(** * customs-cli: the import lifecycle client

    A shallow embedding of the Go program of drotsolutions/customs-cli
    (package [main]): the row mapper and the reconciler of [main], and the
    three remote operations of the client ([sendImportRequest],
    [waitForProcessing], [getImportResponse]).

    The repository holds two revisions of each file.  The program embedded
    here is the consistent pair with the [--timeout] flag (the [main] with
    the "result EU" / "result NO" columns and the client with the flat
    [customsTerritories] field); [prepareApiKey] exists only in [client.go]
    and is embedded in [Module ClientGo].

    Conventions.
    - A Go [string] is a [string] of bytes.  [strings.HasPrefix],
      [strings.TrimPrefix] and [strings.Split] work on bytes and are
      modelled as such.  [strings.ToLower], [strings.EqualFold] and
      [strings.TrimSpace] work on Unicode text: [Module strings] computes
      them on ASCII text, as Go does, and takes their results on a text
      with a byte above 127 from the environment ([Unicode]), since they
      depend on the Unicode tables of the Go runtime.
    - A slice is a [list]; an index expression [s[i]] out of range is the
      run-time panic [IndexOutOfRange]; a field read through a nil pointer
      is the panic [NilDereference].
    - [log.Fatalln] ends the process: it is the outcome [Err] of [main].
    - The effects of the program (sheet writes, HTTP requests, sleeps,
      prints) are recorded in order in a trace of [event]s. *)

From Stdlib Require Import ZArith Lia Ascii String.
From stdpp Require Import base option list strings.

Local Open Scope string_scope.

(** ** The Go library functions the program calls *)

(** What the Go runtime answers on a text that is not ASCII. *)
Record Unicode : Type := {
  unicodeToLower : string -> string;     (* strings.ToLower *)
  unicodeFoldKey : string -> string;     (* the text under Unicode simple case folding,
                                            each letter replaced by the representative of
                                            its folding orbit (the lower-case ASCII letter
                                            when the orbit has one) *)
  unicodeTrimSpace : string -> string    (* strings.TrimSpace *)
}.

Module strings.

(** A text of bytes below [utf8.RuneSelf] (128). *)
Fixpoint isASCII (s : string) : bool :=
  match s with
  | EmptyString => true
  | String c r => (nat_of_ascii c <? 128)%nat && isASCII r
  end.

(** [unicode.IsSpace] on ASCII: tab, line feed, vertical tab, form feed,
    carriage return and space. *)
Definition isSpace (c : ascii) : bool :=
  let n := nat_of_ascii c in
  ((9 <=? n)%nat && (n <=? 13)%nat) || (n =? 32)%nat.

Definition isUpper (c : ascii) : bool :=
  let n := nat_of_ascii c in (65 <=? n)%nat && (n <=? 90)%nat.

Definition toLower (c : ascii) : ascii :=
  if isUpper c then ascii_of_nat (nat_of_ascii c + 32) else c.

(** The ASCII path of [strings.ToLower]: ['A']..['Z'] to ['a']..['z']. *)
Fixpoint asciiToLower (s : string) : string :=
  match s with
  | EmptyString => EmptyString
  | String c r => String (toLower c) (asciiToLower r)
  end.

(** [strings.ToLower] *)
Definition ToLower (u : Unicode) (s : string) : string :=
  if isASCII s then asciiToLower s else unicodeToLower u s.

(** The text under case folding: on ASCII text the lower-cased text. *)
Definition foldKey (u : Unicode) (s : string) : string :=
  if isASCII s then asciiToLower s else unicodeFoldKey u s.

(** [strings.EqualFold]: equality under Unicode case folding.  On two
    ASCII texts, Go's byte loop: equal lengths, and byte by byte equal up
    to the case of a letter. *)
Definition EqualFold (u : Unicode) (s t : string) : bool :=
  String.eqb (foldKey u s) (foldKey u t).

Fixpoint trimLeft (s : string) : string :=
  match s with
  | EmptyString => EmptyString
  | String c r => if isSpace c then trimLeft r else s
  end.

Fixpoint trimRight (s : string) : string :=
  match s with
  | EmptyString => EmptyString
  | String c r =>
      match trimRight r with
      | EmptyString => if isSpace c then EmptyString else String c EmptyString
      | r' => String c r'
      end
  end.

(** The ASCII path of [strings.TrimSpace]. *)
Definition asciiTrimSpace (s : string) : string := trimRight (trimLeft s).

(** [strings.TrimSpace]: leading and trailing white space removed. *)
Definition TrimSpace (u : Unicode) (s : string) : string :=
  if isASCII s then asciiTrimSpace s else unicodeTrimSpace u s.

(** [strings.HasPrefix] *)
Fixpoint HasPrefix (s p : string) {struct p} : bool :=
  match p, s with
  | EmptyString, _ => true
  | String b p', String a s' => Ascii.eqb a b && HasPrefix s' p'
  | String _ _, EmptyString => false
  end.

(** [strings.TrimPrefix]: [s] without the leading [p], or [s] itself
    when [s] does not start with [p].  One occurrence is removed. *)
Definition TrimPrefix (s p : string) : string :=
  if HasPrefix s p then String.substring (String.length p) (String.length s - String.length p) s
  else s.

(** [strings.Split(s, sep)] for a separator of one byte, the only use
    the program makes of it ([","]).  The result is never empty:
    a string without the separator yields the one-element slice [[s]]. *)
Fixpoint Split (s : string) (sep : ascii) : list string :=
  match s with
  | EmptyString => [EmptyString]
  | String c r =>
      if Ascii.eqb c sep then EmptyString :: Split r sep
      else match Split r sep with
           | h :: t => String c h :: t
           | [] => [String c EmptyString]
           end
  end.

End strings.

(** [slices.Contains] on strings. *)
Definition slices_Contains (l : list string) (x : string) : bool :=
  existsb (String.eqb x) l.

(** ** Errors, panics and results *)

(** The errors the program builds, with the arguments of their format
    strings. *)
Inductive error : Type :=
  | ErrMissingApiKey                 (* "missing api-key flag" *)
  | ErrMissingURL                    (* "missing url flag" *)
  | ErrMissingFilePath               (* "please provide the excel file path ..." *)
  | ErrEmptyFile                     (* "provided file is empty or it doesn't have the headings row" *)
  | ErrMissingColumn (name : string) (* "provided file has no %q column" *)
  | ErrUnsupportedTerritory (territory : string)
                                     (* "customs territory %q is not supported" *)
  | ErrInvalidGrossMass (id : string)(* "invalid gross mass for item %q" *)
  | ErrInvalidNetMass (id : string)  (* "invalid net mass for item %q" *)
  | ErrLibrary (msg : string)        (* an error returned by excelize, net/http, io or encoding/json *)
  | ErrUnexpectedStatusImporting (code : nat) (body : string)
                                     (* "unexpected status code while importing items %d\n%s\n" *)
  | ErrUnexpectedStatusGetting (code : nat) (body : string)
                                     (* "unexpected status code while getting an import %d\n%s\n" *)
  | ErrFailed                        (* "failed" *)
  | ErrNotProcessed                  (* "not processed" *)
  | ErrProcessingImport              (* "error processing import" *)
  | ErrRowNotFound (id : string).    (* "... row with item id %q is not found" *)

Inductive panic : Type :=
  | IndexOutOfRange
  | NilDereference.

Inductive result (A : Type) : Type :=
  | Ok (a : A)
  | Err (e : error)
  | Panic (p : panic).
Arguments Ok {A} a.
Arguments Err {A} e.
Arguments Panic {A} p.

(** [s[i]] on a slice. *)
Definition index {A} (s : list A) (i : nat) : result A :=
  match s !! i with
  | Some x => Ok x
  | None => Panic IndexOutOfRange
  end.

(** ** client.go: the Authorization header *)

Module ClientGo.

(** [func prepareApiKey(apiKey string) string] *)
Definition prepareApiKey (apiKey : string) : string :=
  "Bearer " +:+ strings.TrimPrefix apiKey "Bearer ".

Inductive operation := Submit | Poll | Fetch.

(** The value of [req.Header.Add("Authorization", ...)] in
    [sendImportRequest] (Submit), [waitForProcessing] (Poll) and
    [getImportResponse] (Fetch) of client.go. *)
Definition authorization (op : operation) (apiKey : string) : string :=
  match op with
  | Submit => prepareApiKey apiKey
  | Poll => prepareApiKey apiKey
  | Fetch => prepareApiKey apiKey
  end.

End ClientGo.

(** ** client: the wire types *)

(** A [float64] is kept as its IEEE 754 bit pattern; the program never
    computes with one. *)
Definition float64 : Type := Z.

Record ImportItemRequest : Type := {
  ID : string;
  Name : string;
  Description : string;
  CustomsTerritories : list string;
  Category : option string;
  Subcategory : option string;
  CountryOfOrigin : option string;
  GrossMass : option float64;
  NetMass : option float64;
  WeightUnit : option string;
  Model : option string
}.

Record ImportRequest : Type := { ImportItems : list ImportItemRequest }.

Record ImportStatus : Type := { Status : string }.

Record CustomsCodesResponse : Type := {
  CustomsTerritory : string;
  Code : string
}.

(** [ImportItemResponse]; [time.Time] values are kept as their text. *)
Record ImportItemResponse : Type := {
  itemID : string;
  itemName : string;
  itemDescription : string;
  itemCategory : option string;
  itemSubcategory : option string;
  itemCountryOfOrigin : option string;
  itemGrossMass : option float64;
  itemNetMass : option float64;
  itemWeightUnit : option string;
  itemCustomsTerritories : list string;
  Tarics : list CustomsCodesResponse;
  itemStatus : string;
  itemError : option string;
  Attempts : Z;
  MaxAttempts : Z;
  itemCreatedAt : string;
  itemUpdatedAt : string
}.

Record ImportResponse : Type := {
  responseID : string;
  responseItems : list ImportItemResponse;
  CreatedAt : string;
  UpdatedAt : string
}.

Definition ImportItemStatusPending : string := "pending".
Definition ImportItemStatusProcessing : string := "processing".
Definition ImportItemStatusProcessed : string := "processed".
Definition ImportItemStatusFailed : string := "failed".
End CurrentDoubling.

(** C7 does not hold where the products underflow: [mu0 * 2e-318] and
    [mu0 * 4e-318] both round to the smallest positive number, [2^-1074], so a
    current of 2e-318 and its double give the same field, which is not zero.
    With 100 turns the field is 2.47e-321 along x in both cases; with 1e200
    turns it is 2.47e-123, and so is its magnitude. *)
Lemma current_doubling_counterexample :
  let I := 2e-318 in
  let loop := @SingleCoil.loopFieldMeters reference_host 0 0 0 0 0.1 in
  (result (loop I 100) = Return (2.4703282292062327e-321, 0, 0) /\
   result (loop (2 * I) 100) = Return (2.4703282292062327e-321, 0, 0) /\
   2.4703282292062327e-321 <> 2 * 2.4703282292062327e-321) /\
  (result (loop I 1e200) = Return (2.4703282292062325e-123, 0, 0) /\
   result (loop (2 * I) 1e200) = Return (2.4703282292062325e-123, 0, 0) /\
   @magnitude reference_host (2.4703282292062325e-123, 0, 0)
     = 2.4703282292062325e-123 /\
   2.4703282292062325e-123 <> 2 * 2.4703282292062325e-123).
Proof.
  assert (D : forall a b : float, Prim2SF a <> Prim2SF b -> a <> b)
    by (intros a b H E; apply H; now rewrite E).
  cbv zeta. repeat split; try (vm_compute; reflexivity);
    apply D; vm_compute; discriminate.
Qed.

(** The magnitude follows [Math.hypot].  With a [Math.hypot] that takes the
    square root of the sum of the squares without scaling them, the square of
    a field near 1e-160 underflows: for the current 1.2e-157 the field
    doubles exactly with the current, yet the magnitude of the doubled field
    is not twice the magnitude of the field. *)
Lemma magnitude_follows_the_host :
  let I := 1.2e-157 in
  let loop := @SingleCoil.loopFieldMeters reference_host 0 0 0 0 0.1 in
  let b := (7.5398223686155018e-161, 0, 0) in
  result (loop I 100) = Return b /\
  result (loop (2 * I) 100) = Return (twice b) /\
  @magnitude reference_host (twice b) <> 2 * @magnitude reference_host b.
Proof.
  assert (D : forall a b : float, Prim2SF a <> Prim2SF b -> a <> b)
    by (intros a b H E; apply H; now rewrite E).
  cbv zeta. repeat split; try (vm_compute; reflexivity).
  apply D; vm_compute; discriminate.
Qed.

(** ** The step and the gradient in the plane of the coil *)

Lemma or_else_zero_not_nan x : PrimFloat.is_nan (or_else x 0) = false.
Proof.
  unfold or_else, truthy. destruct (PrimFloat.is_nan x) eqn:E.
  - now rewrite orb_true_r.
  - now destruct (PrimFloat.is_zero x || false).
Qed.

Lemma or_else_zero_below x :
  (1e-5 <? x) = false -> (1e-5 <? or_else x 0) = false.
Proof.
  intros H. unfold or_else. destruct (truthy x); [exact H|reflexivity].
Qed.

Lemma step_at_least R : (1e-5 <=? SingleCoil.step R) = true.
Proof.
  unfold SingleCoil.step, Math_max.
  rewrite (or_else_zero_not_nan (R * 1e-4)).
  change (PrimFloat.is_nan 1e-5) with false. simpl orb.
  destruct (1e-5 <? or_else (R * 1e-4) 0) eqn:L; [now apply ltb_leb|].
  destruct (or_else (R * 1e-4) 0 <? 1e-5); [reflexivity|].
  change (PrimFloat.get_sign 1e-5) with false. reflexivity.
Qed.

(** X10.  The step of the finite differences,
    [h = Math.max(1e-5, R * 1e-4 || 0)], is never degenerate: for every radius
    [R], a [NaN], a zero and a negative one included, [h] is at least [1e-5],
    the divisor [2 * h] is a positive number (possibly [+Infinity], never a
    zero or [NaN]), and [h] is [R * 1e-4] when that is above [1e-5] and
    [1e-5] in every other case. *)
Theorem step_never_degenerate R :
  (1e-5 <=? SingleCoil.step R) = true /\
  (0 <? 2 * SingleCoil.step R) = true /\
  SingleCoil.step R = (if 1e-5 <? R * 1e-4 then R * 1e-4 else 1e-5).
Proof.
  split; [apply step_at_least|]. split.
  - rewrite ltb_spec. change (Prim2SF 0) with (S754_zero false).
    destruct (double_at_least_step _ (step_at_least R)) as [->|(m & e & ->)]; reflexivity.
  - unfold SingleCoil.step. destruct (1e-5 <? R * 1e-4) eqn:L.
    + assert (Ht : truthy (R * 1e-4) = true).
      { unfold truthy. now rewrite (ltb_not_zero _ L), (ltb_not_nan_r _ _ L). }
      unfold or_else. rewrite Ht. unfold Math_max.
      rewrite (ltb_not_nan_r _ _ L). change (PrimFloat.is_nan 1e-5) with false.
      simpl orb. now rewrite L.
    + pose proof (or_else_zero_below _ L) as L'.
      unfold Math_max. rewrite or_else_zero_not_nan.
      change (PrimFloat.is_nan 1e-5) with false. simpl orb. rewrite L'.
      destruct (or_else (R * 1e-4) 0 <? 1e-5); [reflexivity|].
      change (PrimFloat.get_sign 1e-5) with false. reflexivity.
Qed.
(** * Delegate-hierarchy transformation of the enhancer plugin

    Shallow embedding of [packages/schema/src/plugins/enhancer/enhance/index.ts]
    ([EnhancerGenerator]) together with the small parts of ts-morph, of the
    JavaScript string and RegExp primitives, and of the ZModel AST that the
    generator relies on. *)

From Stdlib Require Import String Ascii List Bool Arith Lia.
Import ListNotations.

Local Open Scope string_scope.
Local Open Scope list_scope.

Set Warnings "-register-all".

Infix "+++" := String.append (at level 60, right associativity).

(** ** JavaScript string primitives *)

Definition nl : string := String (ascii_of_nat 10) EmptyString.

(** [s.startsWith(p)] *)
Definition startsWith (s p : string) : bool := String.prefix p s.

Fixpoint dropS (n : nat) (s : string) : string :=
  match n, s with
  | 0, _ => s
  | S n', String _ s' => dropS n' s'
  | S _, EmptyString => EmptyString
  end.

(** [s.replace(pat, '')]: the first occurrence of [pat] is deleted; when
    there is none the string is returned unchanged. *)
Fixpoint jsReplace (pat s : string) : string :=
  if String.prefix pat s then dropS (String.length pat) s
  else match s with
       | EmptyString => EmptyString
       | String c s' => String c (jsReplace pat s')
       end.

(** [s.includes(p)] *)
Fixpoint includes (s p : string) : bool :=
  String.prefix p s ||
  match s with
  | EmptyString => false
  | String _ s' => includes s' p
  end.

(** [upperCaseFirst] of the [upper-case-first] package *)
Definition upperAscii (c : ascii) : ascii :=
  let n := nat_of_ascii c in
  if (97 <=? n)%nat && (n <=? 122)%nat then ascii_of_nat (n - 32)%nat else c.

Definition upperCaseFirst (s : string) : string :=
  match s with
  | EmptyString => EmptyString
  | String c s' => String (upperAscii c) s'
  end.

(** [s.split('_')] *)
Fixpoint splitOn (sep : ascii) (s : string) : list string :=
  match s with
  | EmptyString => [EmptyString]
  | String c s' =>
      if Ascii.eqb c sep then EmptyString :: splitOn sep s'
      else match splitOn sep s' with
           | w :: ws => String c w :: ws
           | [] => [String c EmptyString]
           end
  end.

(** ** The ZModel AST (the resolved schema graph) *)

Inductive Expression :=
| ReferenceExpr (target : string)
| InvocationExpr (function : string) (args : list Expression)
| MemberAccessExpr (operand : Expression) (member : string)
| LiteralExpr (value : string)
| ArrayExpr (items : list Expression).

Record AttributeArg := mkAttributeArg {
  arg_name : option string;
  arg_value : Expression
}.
****************************************
Exercise
Using the data above, repeat exactly the lines that begin at the line with "Inductive result (A" and end at the line with "(** ** client.go: the Authorization header *)", both ends included.

Written answer
Inductive result (A : Type) : Type :=
  | Ok (a : A)
  | Err (e : error)
  | Panic (p : panic).
Arguments Ok {A} a.
Arguments Err {A} e.
Arguments Panic {A} p.

(** [s[i]] on a slice. *)
Definition index {A} (s : list A) (i : nat) : result A :=
  match s !! i with
  | Some x => Ok x
  | None => Panic IndexOutOfRange
  end.

(** ** client.go: the Authorization header *)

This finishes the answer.